▶ _Problem_
From the entries that follow, copy every line with the word "reflexivity".

Dataset entries:
--------------------------------
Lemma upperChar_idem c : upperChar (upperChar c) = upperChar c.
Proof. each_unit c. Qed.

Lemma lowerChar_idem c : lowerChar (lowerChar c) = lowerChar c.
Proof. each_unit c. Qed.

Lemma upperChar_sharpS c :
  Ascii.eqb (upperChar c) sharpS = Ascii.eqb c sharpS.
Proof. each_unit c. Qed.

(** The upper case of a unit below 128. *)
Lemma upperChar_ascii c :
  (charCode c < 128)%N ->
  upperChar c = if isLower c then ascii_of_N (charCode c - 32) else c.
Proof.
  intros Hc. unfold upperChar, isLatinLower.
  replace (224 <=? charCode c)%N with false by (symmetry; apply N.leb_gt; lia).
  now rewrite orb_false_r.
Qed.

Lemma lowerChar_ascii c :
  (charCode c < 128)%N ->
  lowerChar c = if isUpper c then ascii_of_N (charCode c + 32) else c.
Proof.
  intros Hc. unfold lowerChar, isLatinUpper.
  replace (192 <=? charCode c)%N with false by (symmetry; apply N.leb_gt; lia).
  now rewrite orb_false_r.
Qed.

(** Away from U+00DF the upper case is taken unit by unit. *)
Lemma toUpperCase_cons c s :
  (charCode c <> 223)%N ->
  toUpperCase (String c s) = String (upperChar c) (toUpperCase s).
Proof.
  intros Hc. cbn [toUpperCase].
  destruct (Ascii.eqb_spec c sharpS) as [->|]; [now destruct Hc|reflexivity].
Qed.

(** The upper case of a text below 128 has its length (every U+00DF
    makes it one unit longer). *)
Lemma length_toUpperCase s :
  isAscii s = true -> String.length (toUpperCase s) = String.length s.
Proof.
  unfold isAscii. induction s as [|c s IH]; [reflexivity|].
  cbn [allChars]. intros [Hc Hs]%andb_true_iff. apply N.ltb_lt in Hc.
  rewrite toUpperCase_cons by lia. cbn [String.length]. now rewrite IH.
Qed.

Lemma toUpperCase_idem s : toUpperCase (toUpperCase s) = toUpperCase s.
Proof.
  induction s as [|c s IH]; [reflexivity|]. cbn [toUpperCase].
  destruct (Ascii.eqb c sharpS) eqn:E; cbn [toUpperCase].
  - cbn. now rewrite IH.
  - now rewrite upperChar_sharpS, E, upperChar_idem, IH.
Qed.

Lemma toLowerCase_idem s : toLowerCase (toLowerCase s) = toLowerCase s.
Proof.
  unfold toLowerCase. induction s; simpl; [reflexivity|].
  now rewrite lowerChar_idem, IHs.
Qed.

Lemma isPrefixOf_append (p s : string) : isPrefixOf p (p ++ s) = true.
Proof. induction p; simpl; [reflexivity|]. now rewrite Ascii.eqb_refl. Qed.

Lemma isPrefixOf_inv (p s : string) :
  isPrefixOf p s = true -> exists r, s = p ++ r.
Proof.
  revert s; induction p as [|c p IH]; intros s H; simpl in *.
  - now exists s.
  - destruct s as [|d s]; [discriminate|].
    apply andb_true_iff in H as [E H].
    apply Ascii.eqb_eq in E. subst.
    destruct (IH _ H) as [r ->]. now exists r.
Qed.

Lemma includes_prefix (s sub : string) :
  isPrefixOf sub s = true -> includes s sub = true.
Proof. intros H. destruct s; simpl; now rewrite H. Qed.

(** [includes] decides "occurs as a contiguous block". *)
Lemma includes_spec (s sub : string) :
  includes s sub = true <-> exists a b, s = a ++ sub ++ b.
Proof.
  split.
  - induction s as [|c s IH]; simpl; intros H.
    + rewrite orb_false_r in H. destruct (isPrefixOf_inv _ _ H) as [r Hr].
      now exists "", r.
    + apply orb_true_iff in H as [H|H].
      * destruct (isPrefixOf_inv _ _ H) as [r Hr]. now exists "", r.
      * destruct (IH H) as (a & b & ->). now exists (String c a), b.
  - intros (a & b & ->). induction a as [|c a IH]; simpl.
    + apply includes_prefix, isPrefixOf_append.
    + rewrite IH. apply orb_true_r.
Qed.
--------------------------------
▶ _Response to the task_
  destruct (Ascii.eqb_spec c sharpS) as [->|]; [now destruct Hc|reflexivity].
  unfold isAscii. induction s as [|c s IH]; [reflexivity|].
  induction s as [|c s IH]; [reflexivity|]. cbn [toUpperCase].
  unfold toLowerCase. induction s; simpl; [reflexivity|].
Proof. induction p; simpl; [reflexivity|]. now rewrite Ascii.eqb_refl. Qed.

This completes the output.